German Limitation Language. 11.16.1 The restrictions in this Section 11.16 shall apply to any Obligation of any Loan Party (i) incorporated in Germany as a limited liability company (GmbH) (each a “German Guarantor”) (ii) or organized as a limited partnership under the laws of the Federal Republic of Germany with a GmbH as its general partner (GmbH & Co. KG), in each case resulting from such Loan Party’s liability for Obligations owed by a direct or indirect shareholder of such Loan Party or any Subsidiary of such shareholder (with the exception of Subsidiaries which are also Subsidiaries of the respective Loan Party) (collectively, the “Cross Liability Obligations”). In relation to any other amounts guaranteed, the guarantee of the respective Loan Party remains unlimited.
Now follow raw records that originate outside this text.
Lemma per_video_normalize_constant_witness :
  exists err,
    per_video_normalize [[1; 1; 1]; [0; 1; 2; 3; 4]]%Q = Ok err /\
    err !! 0%nat = Some (Some [NaN; NaN; NaN]).
Proof.
  apply (per_video_normalize_constant
           [[1; 1; 1]; [0; 1; 2; 3; 4]]%Q 0%nat [1; 1; 1]%Q 1%Q).
  - repeat constructor; discriminate.
  - reflexivity.
  - simpl. intros x [<-|[<-|[<-|[]]]]; reflexivity.
Defined.

(** The claim of C6 fails on a sequence of three equal errors: no exception
    is raised, the caller gets three NaN. *)
Lemma constant_sequence_not_flagged :
  per_video_normalize [[1; 1; 1]%Q] = Ok [Some [NaN; NaN; NaN]] /\
  ~ (exists e, per_video_normalize [[1; 1; 1]%Q] = Raise e).
Proof.
  split; [reflexivity|]. intros [e He]. vm_compute in He. discriminate.
Qed.

(** *** More on the normalisation *)

Lemma normalize_loop_raises (pfe : list (list Q)) (n a : nat)
  (err : list (option (list npfloat))) :
  a + n = length pfe -> (exists i, a <= i /\ pfe !! i = Some []) ->
  for_each
    (fun err i => v ← getitem pfe i; r ← normalize v; Ok (<[i := Some r]> err))
    err (seq a n) = Raise ValueError.
Proof.
  revert a err. induction n as [|n IH]; intros a err Han (i & Hi & Hv).
  - apply lookup_lt_Some in Hv. lia.
  - destruct (lookup_lt_is_Some_2 pfe a) as [v Ha]; [lia|].
    simpl. rewrite (getitem_Some _ _ _ Ha). simpl.
    destruct v as [|x v].
    + reflexivity.
    + destruct (normalize_nonempty (x :: v)) as (mn & mx & _ & _ & ->);
        [discriminate|].
      simpl. apply IH; [lia|]. exists i. split; [|exact Hv].
      destruct (Nat.eq_dec a i) as [->|]; [congruence | lia].
Qed.

Lemma empty_or_not (pfe : list (list Q)) :
  Forall (fun v => v <> []) pfe \/ exists i, pfe !! i = Some [].
Proof.
  induction pfe as [|v pfe [IH|(i & Hi)]].
  - left. constructor.
  - destruct v as [|x v].
    + right. exists 0. reflexivity.
    + left. constructor; [discriminate | exact IH].
  - right. exists (S i). exact Hi.
Qed.

(** X8: [per_video_normalize] returns exactly when no sequence is empty, with
    one entry per sequence, every one assigned; the only exception it
    raises is the [ValueError] of [np.min] on an empty array. *)
Theorem per_video_normalize_returns_iff (pfe : list (list Q)) :
  ((exists err, per_video_normalize pfe = Ok err) <->
   Forall (fun v => v <> []) pfe) /\
  (forall e, per_video_normalize pfe = Raise e -> e = ValueError) /\
  (forall err, per_video_normalize pfe = Ok err ->
     length err = length pfe /\ Forall (fun r => r <> None) err).
Proof.
  destruct (empty_or_not pfe) as [Hne|Hem].
  - destruct (per_video_normalize_rows pfe Hne) as (err & E & Hl & Hrow).
    split; [|split].
    + split; [auto | eauto].
    + intros e He. congruence.
    + intros err' He. rewrite E in He. injection He as <-.
      split; [exact Hl|]. apply Forall_lookup. intros i r Hr.
      destruct (lookup_lt_is_Some_2 pfe i) as [v Hv].
      { rewrite <- Hl. eapply lookup_lt_Some, Hr. }
      destruct (normalize_nonempty v (Forall_lookup_1 _ _ _ _ Hne Hv))
        as (mn & mx & _ & _ & Hn).
      rewrite (Hrow i v _ Hv Hn) in Hr. injection Hr as <-. discriminate.
  - assert (E : per_video_normalize pfe = Raise ValueError).
    { apply normalize_loop_raises; [lia|].
      destruct Hem as (i & Hi). exists i. split; [lia | exact Hi]. }
    split; [|split].
    + split.
      * intros (err & He). congruence.
      * intros Hne. destruct Hem as (i & Hi).
        exfalso. exact (Forall_lookup_1 _ _ _ _ Hne Hi eq_refl).
    + intros e He. congruence.
    + intros err He. congruence.
Qed.











End ScorerFacts.

(** ** The Evaluator *)

Module EvaluatorFacts.

Import Evaluator.

Lemma sum_counts_insert (c : list Z) (k : nat) (n : Z) :
  c !! k = Some n ->
  sum_counts (<[k := (n + 1)%Z]> c) = (sum_counts c + 1)%Z.
Proof.
  revert k. induction c as [|x c IH]; intros [|k] H; simpl in *; try discriminate.
  - injection H as ->. lia.
  - rewrite (IH k H). lia.
Qed.

Lemma sum_counts_replicate (n : nat) : sum_counts (replicate n 0%Z) = 0%Z.
Proof. induction n as [|n IH]; simpl; [reflexivity | exact IH]. Qed.

Lemma in_window_spec (f n k : nat) :
  in_window f n k = true <-> f <= k < f + n.
Proof.
  unfold in_window. rewrite andb_true_iff, Nat.leb_le, Nat.ltb_lt. reflexivity.
Qed.

(** The window that starts at frame [w] adds one to the coverage of its own
    frames and nothing elsewhere. *)
Lemma coverage_succ (t w k : nat) :
  coverage t (S w) k =
  if in_window w t k then (coverage t w k + 1)%Z else coverage t w k.
Proof.
  unfold coverage. destruct (in_window w t k) eqn:Hw.
  - apply in_window_spec in Hw. lia.
  - assert (~ (w <= k < w + t)) by (rewrite <- in_window_spec; congruence). lia.
Qed.

Lemma coverage_0 (t k : nat) : coverage t 0 k = 0%Z.
Proof. unfold coverage. lia. Qed.

(** Once all [l - t + 1] windows of a sequence of [l] frames are counted,
    every frame is covered at least once and at most [t] times. *)
Lemma coverage_full (t l k : nat) :
  1 <= t <= l -> k < l ->
  (1 <= coverage t (l - t + 1) k <= Z.of_nat t)%Z.
Proof. intros Ht Hk. unfold coverage. lia. Qed.

Section Pass.

Variables E P : Type.
Variable pzero : P.
Variable padd : P -> P -> P.
Variable pdiv : P -> Z -> P.
Variable np_resize : list P -> list P.
Variable dirs : list nat.
Variable tvol : Z.
Variable last : bool.

Local Abbreviation locals := (locals E P).
Local Abbreviation item := (item E P).
Local Abbreviation batch := (batch E P).
Local Abbreviation allocate := (allocate E P pzero).
Local Abbreviation record_position := (record_position E P padd last).
Local Abbreviation record_window := (record_window E P padd last).
Local Abbreviation save_scores := (save_scores E P pdiv np_resize last).
Local Abbreviation advance := (advance E P pdiv np_resize dirs tvol last).
Local Abbreviation process_item :=
  (process_item E P pzero padd pdiv np_resize dirs tvol last).
Local Abbreviation process_batch :=
  (process_batch E P pzero padd pdiv np_resize dirs tvol last).
Local Abbreviation test_loop :=
  (test_loop E P pzero padd pdiv np_resize dirs tvol last).

(** *** Allocation, lines 63-67 *)

Lemma allocate_skip (st : locals) :
  f_idx st <> 0 -> allocate st = Ok st.
Proof.
  intros Hf. unfold Evaluator.allocate.
  destruct (Nat.eqb_spec (f_idx st) 0); [contradiction | reflexivity].
Qed.

Lemma allocate_fresh (st st1 : locals) :
  f_idx st = 0 -> allocate st = Ok st1 ->
  seq_idx st1 = seq_idx st /\ f_idx st1 = 0 /\ fnames st1 = fnames st /\
  saved st1 = saved st /\
  0 < fnames st /\ seq_idx st < length (per_frame_error st) /\
  per_frame_error st1 =
    <[seq_idx st := replicate (fnames st) []]> (per_frame_error st) /\
  anom_scores st1 = Some (replicate (fnames st) pzero) /\
  inspection_count st1 = Some (replicate (fnames st) 0%Z).
Proof.
  intros Hf. unfold Evaluator.allocate. rewrite Hf. simpl.
  destruct (getitem (per_frame_error st) (seq_idx st)) as [s|] eqn:Hs;
    [|discriminate].
  apply getitem_Ok, lookup_lt_Some in Hs. simpl.
  destruct (Nat.eqb_spec (fnames st) 0) as [|Hn]; [discriminate|]. simpl.
  intros [= <-]. simpl. repeat split; auto. lia.
Qed.

Lemma allocate_returns (st : locals) :
  f_idx st = 0 -> 0 < fnames st -> seq_idx st < length (per_frame_error st) ->
  exists st1, allocate st = Ok st1.
Proof.
  intros Hf Hn Hs. unfold Evaluator.allocate. rewrite Hf. simpl.
  destruct (lookup_lt_is_Some_2 _ _ Hs) as [s Hl].
  rewrite (getitem_Some _ _ _ Hl). simpl.
  destruct (Nat.eqb_spec (fnames st) 0); [lia|]. simpl. eauto.
Qed.

(** *** One position of a window, lines 69-72 *)

Lemma record_position_inv (st st' : locals) (j : nat) (x : E * P) :
  record_position st j x = Ok st' ->
  seq_idx st' = seq_idx st /\ f_idx st' = f_idx st /\
  fnames st' = fnames st /\ saved st' = saved st /\
  (exists c n, inspection_count st = Some c /\ c !! (f_idx st + j) = Some n /\
     inspection_count st' = Some (<[f_idx st + j := (n + 1)%Z]> c)) /\
  (exists slots cell, per_frame_error st !! seq_idx st = Some slots /\
     slots !! (f_idx st + j) = Some cell /\
     per_frame_error st' =
       <[seq_idx st := <[f_idx st + j := cell ++ [x.1]]> slots]>
         (per_frame_error st)) /\
  (if last
   then exists a p, anom_scores st = Some a /\ a !! (f_idx st + j) = Some p /\
          anom_scores st' = Some (<[f_idx st + j := padd p x.2]> a)
   else anom_scores st' = anom_scores st).
Proof.
  unfold Evaluator.record_position. intros H.
  destruct (if last then _ else _) as [a'|] eqn:Ha; [|discriminate].
  simpl in H.
  destruct (inspection_count st) as [c|]; [|discriminate]. simpl in H.
  destruct (getitem c (f_idx st + j)) as [n|] eqn:Hn; [|discriminate].
  simpl in H.
  destruct (getitem (per_frame_error st) (seq_idx st)) as [slots|] eqn:Hs;
    [|discriminate].
  simpl in H.
  destruct (getitem slots (f_idx st + j)) as [cell|] eqn:Hc; [|discriminate].
  simpl in H. injection H as <-. simpl.
  apply getitem_Ok in Hn, Hs, Hc.
  repeat (split; [reflexivity|]).
  split; [eauto|]. split; [eauto|].
  destruct last.
  - destruct (anom_scores st) as [a|]; [|discriminate]. simpl in Ha.
    destruct (getitem a (f_idx st + j)) as [p|] eqn:Hp; [|discriminate].
    simpl in Ha. injection Ha as <-. apply getitem_Ok in Hp. eauto.
  - injection Ha as <-. reflexivity.
Qed.

Lemma record_position_returns (st : locals) (j n : nat) (x : E * P) :
  shaped n st -> f_idx st + j < n ->
  exists st', record_position st j x = Ok st'.
Proof.
  intros ((slots & Hs & Hsl) & (c & Hc & Hcl) & (a & Ha & Hal)) Hk.
  unfold Evaluator.record_position. rewrite Ha, Hc. simpl.
  destruct (lookup_lt_is_Some_2 a (f_idx st + j)) as [p Hp]; [lia|].
  destruct (lookup_lt_is_Some_2 c (f_idx st + j)) as [m Hm]; [lia|].
  destruct (lookup_lt_is_Some_2 slots (f_idx st + j)) as [cell Hcell]; [lia|].
  rewrite (getitem_Some _ _ _ Hp), (getitem_Some _ _ _ Hm),
    (getitem_Some _ _ _ Hs). simpl.
  rewrite (getitem_Some _ _ _ Hcell). simpl.
  destruct last; simpl; eauto.
Qed.

Lemma record_position_shaped (st st' : locals) (j n : nat) (x : E * P) :
  record_position st j x = Ok st' -> shaped n st -> shaped n st'.
Proof.
  intros H ((slots & Hs & Hsl) & (c & Hc & Hcl) & (a & Ha & Hal)).
  apply record_position_inv in H
    as (Hseq & _ & _ & _ & (c0 & m & Hc0 & _ & Hc') &
        (slots0 & cell & Hs0 & _ & Hp') & Hsc).
  rewrite Hc in Hc0. injection Hc0 as <-.
  rewrite Hs in Hs0. injection Hs0 as <-.
  split; [|split].
  - rewrite Hseq, Hp'. eexists. split.
    + apply list_lookup_insert_eq. eapply lookup_lt_Some, Hs.
    + rewrite length_insert. exact Hsl.
  - rewrite Hc'. eexists. split; [reflexivity|].
    rewrite length_insert. exact Hcl.
  - destruct last.
    + destruct Hsc as (a0 & p & Ha0 & _ & Ha').
      rewrite Ha in Ha0. injection Ha0 as <-.
      rewrite Ha'. eexists. split; [reflexivity|].
      rewrite length_insert. exact Hal.
    + rewrite Hsc, Ha. eauto.
Qed.

(** *** One window, lines 68-72 *)

Lemma record_window_returns (it : item) (j : nat) (st : locals) (n : nat) :
  shaped n st -> f_idx st + j + length it <= n ->
  exists st', record_window st j it = Ok st' /\ shaped n st'.
Proof.
  revert j st. induction it as [|x it IH]; intros j st Hsh Hb; simpl in *.
  - eauto.
  - destruct (record_position_returns st j n x Hsh) as [st1 H1]; [lia|].
    rewrite H1. simpl.
    pose proof (record_position_shaped _ _ _ _ _ H1 Hsh) as Hsh1.
    apply record_position_inv in H1 as (_ & Hf & _).
    apply IH; [exact Hsh1 | lia].
Qed.

(** A window leaves the cursor, the frame list and the saved files
    alone. *)
Lemma record_window_cursor (it : item) (j : nat) (st st' : locals) :
  record_window st j it = Ok st' ->
  seq_idx st' = seq_idx st /\ f_idx st' = f_idx st /\
  fnames st' = fnames st /\ saved st' = saved st /\
  length (per_frame_error st') = length (per_frame_error st).
Proof.
  revert j st. induction it as [|x it IH]; intros j st H; simpl in H.
  - injection H as <-. auto.
  - destruct (record_position st j x) as [st1|] eqn:H1; [|discriminate].
    simpl in H. apply IH in H as (-> & -> & -> & -> & ->).
    apply record_position_inv in H1
      as (-> & -> & -> & -> & _ & (slots & cell & _ & _ & ->) & _).
    rewrite length_insert. auto.
Qed.
(** * Emergency-department queue simulator: the queue-state engine of
    [src/ifem_award_api/app.py], embedded in Rocq.

    The embedding follows [app.py] function by function:
    [progress_patient_phase], [update_patients] and [get_queue], together
    with the Redis-backed [RedisEDState] they talk to.  Python exceptions
    are results of type [result]; every function that mutates an object or
    the store is a state transformer that hands back the mutated state
    even when it raises, because a Python exception does not undo the
    writes made before it. *)

From Stdlib Require Import ZArith QArith Lia.
From stdpp Require Import base strings pretty list sorting gmap.

Local Open Scope string_scope.
Local Open Scope list_scope.
Local Open Scope Z_scope.

(** ** Exceptions and the state-and-exception monad *)

Inductive exn : Type :=
  | KeyError
  | UnboundLocalError
  | AttributeError
  | TypeError.

Inductive result (A : Type) : Type :=
  | Ok (a : A)
  | Raise (e : exn).
Arguments Ok {A} a.
Arguments Raise {A} e.

(** A computation over a mutable state [S]: the state after the call and
    either the returned value or the exception that escaped. *)
Definition St (S A : Type) : Type := S -> S * result A.

Definition ret {S A : Type} (a : A) : St S A := fun s => (s, Ok a).

Definition raise {S A : Type} (e : exn) : St S A := fun s => (s, Raise e).

Definition bind {S A B : Type} (m : St S A) (k : A -> St S B) : St S B :=
  fun s =>
    match m s with
    | (s', Ok a) => k a s'
    | (s', Raise e) => (s', Raise e)
    end.

Definition get {S : Type} : St S S := fun s => (s, Ok s).

Definition modify {S : Type} (f : S -> S) : St S unit := fun s => (f s, Ok tt).

Notation "'let*' x ':=' m 'in' k" := (bind m (fun x => k))
  (at level 10, x pattern, m at level 100, k at level 200).
Notation "m ';;;' k" := (bind m (fun _ => k))
  (at level 100, k at level 200, right associativity).

(** [for x in l: body(x)] *)
Fixpoint for_each {S A : Type} (l : list A) (body : A -> St S unit) : St S unit :=
  match l with
  | [] => ret tt
  | x :: l' => body x ;;; for_each l' body
  end.

(** ** Data model *)

(** [patient.status]: the keys [app.py] reads and writes.  The
    ['investigations'] key may be absent. *)
Record Status : Type := mkStatus {
  current_phase : string;
  investigations : option (gmap string string)
}.

(** [patient.queue_position]: a dict with the keys ['global'] and
    ['category']. *)
Record QueuePosition : Type := mkQueuePosition {
  global : Z;
  category : Z
}.

(** Modelled from the spec: class [Patient] of [patients.py] is not part
    of the sources at hand.  The fields are the attributes [app.py] reads
    or assigns; [arrival_time] is a timestamp (microseconds), ids are
    strings as in the route [/api/v1/patient/<id>]. *)
Record Patient : Type := mkPatient {
  id : string;
  triage_category : Z;
  arrival_time : Z;
  status : Status;
  queue_position : QueuePosition
}.

Definition with_status (st : Status) (p : Patient) : Patient :=
  mkPatient (id p) (triage_category p) (arrival_time p) st (queue_position p).

Definition with_queue_position (q : QueuePosition) (p : Patient) : Patient :=
  mkPatient (id p) (triage_category p) (arrival_time p) (status p) q.

(** [patient.status['current_phase'] = ph] *)
Definition set_current_phase (ph : string) : St Patient unit :=
  modify (fun p => with_status (mkStatus ph (investigations (status p))) p).

(** [patient.status['investigations'] = inv] *)
Definition set_investigations (inv : gmap string string) : St Patient unit :=
  modify (fun p => with_status (mkStatus (current_phase (status p)) (Some inv)) p).

(** Modelled from the spec: [InvestigationState] of [enums.py] is not part
    of the sources at hand; the spec gives the states as
    [ordered -> pending -> reported], and [app.py] compares against the
    literals ['ordered'] and ['pending']. *)
Definition InvestigationState_ORDERED_value : string := "ordered".

(** ** The phase state machine, [progress_patient_phase] (lines 37-65) *)

(** [random.choices(['admitted', 'discharged'], weights=[15, 85])[0]],
    with the random source injected: [u] tells whether the draw landed on
    the first element. *)
Definition random_choices (u : bool) : string :=
  if u then "admitted" else "discharged".

(** The dict literal of lines 40-45.  It is rebuilt, and the draw taken,
    on every call. *)
Definition phase_transitions (u : bool) : gmap string string :=
  <["registered" := "triaged"]>
  (<["triaged" := "investigations_pending"]>
  (<["investigations_pending" := "treatment"]>
  (<["treatment" := random_choices u]> ∅))).

(** The body of the loop of lines 60-65, for one [test_type]. *)
Definition progress_test (test_type : string) : St Patient unit :=
  let* p := get in
  match investigations (status p) with
  | None => raise KeyError
  | Some inv =>
      match inv !! test_type with
      | None => raise KeyError
      | Some current_state =>
          if decide (current_state = "ordered") then
            set_investigations (<[test_type := "pending"]> inv)
          else if decide (current_state = "pending") then
            set_investigations (<[test_type := "reported"]> inv)
          else ret tt
      end
  end.

Definition progress_patient_phase (u : bool) : St Patient unit :=
  let* p := get in
  let cur := current_phase (status p) in
  match phase_transitions u !! cur with
  | Some new_phase =>
      set_current_phase new_phase ;;;
      if decide (new_phase = "investigations_pending") then
        set_investigations
          (<["labs" := InvestigationState_ORDERED_value]>
           (<["imaging" := InvestigationState_ORDERED_value]> ∅))
      else if decide (cur = "investigations_pending") then
        match investigations (status p) with
        | Some _ => for_each ["labs"; "imaging"] progress_test
        | None => ret tt
        end
      else ret tt
  | None => ret tt
  end.

(** The patient object after one call (whether or not the call raised). *)
Definition progressed (u : bool) (p : Patient) : Patient :=
  fst (progress_patient_phase u p).

(** ** The store behind [ed_state] and the injected environment *)

(** The process state one request can observe and change.  [patients] is
    the Redis keyspace [patient:*], indexed by the part of the key after
    the prefix (the prefix and [json.dumps]/[json.loads] of
    [Patient.serialize] are taken to be lossless; key expiry, which needs
    24 hours of wall-clock time, is outside the model).  [last_update] is
    the key ['last_update'].  [added] is a history variable: the argument
    of every [ed_state.add_patient] call so far, oldest first.  [draws]
    and [mocks] count the calls of [random.choices] and of
    [generate_mock_patient]. *)
Record World : Type := mkWorld {
  patients : gmap string Patient;
  last_update : option Z;
  added : list Patient;
  draws : nat;
  mocks : nat
}.

(** What the program takes from outside: the order in which
    [redis.scan_iter] lists the keyspace, the clock, the random source and
    the (absent) generator of [patients.py]. *)
Record Oracle : Type := mkOracle {
  scan_iter : gmap string Patient -> list (string * Patient);
  now_request : Z;               (* [datetime.now()] at line 134, microseconds *)
  now_pass : Z;                  (* [datetime.now()] at line 69 *)
  now_read : Z;                  (* the clock [Patient.time_elapsed] reads *)
  choices_draw : nat -> bool;    (* n-th [random.choices]: first element drawn? *)
  random_random : Q;             (* [random.random()] at line 118 *)
  mock_patient : nat -> Patient  (* n-th result of [generate_mock_patient] *)
}.

(** [scan_iter] lists each key of the keyspace once, in some order. *)
Definition scan_ok (o : Oracle) : Prop :=
  forall m, scan_iter o m ≡ₚ map_to_list m.

(** Every entry sits under the key built from its own id, as
    [add_patient] stores it. *)
Definition keyed_by_id (m : gmap string Patient) : Prop :=
  forall k p, m !! k = Some p -> id p = k.

(** A Python dict as an insertion-ordered association list:
    [d[k] = v]. *)
Fixpoint dict_set {V : Type} (k : string) (v : V) (d : list (string * V)) : list (string * V) :=
  match d with
  | [] => [(k, v)]
  | (k', v') :: d' =>
      if decide (k' = k) then (k, v) :: d' else (k', v') :: dict_set k v d'
  end.

(** [RedisEDState.get_patients] (lines 20-25). *)
Definition get_patients (o : Oracle) : St World (list (string * Patient)) :=
  let* w := get in
  ret (foldl (fun d kp => dict_set (id (snd kp)) (snd kp) d) [] (scan_iter o (patients w))).

(** [RedisEDState.add_patient] (lines 27-30). *)
Definition add_patient (patient : Patient) : St World unit :=
  modify (fun w =>
    mkWorld (<[id patient := patient]> (patients w)) (last_update w)
            (added w ++ [patient]) (draws w) (mocks w)).

(** [RedisEDState.remove_patient] (lines 32-33). *)
Definition remove_patient (patient_id : string) : St World unit :=
  modify (fun w =>
    mkWorld (delete patient_id (patients w)) (last_update w)
            (added w) (draws w) (mocks w)).

(** [ed_state.redis.set('last_update', t.isoformat())] *)
Definition set_last_update (t : Z) : St World unit :=
  modify (fun w => mkWorld (patients w) (Some t) (added w) (draws w) (mocks w)).

(** One call of [random.choices] inside [progress_patient_phase]. *)
Definition draw_choice (o : Oracle) : St World bool :=
  fun w =>
    (mkWorld (patients w) (last_update w) (added w) (S (draws w)) (mocks w),
     Ok (choices_draw o (draws w))).

(** [generate_mock_patient()] *)
Definition generate_mock_patient (o : Oracle) : St World Patient :=
  fun w =>
    (mkWorld (patients w) (last_update w) (added w) (draws w) (S (mocks w)),
     Ok (mock_patient o (mocks w))).

(** ** Sorting *)

(** [list.sort] is stable; on keys whose comparison cannot raise it is
    determined by that, so a stable insertion sort computes the same list.
    Only [<] on keys is used, as in Python. *)
Fixpoint insert_sorted {A : Type} (lt : A -> A -> bool) (x : A) (l : list A) : list A :=
  match l with
  | [] => [x]
  | y :: l' => if lt y x then y :: insert_sorted lt x l' else x :: y :: l'
  end.

Fixpoint list_sort {A : Type} (lt : A -> A -> bool) (l : list A) : list A :=
  match l with
  | [] => []
  | x :: l' => insert_sorted lt x (list_sort lt l')
  end.

(** [<] on the tuples [(p.triage_category, p.arrival_time)]. *)
Definition triage_key_lt (p q : Patient) : bool :=
  (triage_category p <? triage_category q)
  || ((triage_category p =? triage_category q) && (arrival_time p <? arrival_time q)).

(** ** The advancement pass, [update_patients] (lines 67-124) *)

Definition is_terminal (ph : string) : bool :=
  bool_decide (ph ∈ ["discharged"; "admitted"]).
(** X9: when the landmarks the module delivers have coordinates that
    convert to [int], the frames the loop shows are drawn from the
    landmarks of their own detect call only: frame number k carries the
    picture of the last callback made during call number k when that call
    succeeded, and no shape at all when the call failed or made no
    callback.  Key points of an earlier frame are never drawn on a later
    one. *)
Theorem capture_loop_shows_own_landmarks (evs : list FrameEvent) :
  events_representable evs = true ->
  exists h' g' (n : nat),
    HandTrackingDllTest_loop evs initial_globals = Some (h', g') /\
    (n <= length evs)%nat /\
    shown h' = map expected_frame (take n evs).
Proof.
  intros _.
  destruct (capture_loop_frames evs (mkHarness 0 [] []) initial_globals
              initial_globals_intact) as (h' & g' & n & Hrun & _ & Hn & Hshown & _).
  by exists h', g', n.
Qed.

Lemma capture_loop_shows_own_landmarks_witness :
  exists h' g' (n : nat),
    HandTrackingDllTest_loop demo_events initial_globals = Some (h', g') /\
    (n <= length demo_events)%nat /\
    shown h' = map expected_frame (take n demo_events).
Proof.
  apply (capture_loop_shows_own_landmarks demo_events). vm_compute. reflexivity.
Defined.

(** X10: the loop makes one detect call per frame it shows, in the same
    order, and each call passes the width and height of that frame:
    call number k carries the size of event number k. *)
Theorem capture_loop_one_call_per_frame (evs : list FrameEvent) :
  exists h' g' (n : nat),
    HandTrackingDllTest_loop evs initial_globals = Some (h', g') /\
    length (detect_log h') = n /\ length (shown h') = n /\
    map call_size (detect_log h') = map event_size (take n evs).
Proof.
  destruct (capture_loop_frames evs (mkHarness 0 [] []) initial_globals
              initial_globals_intact) as (h' & g' & n & Hrun & _ & Hn & Hshown & Hcalls).
  cbn [shown detect_log map app] in Hshown, Hcalls.
  exists h', g', n. split_and!; [done | | | done].
  - rewrite <- (length_map call_size), Hcalls, length_map, length_take. lia.
  - rewrite Hshown, length_map, length_take. lia.
Qed.

(** X11: the loop is left at the first event at which the camera gives no
    frame or a key is pressed: the events after it change nothing, and no
    further frame reaches the module. *)
Theorem capture_loop_stops (before after : list FrameEvent) (ev : FrameEvent)
    (h : Harness) (g : Globals) :
  stops ev ->
  capture_loop (before ++ ev :: after) h g = capture_loop (before ++ [ev]) h g.
Proof.
  intros Hstop. revert h g.
  induction before as [|e before IH]; intros h g; cbn [app capture_loop].
  - destruct (read_ok ev) eqn:Hread; cbn [negb]; [|done].
    destruct (frame_empty ev) eqn:Hempty; [done|].
    unfold bind. destruct (set_count 0 g) as [[? g0]|]; [|done].
    destruct (Detect_Frame ev g0) as [[ok g1]|]; [|done].
    destruct (draw_if_detected ok g1) as [[frame g2]|]; [|done].
    destruct (decide (key ev >= 0)) as [Hkey|Hkey]; [done|].
    destruct Hstop as [Hs|[Hs|Hs]]; [congruence | congruence | lia].
  - destruct (read_ok e); cbn [negb]; [|done].
    destruct (frame_empty e); [done|].
    unfold bind. destruct (set_count 0 g) as [[? g0]|]; [|done].
    destruct (Detect_Frame e g0) as [[ok g1]|]; [|done].
    destruct (draw_if_detected ok g1) as [[frame g2]|]; [|done].
    destruct (decide (key e >= 0)); [done|]. apply IH.
Qed.

Lemma capture_loop_stops_witness :
  capture_loop (take 2 demo_events ++ mkFrameEvent false false 0 0 [] true (-1) :: demo_events)
               (mkHarness 0 [] []) initial_globals
  = capture_loop (take 2 demo_events ++ [mkFrameEvent false false 0 0 [] true (-1)])
                 (mkHarness 0 [] []) initial_globals.
Proof.
  apply (capture_loop_stops (take 2 demo_events) demo_events
           (mkFrameEvent false false 0 0 [] true (-1))).
  left. reflexivity.
Defined.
11.16.2 The restrictions in this Section 11.16 shall not apply to the extent the Cross Liability Obligation is owed in respect of (i) loans to the extent they are on-lent to a German Guarantor or any of its direct or indirect Subsidiaries and such amount is not repaid or (ii) bank guarantees, letters of credit or any other financial or monetary instrument issued for the benefit of any of the creditors of a German Guarantor or any of its direct or indirect Subsidiaries.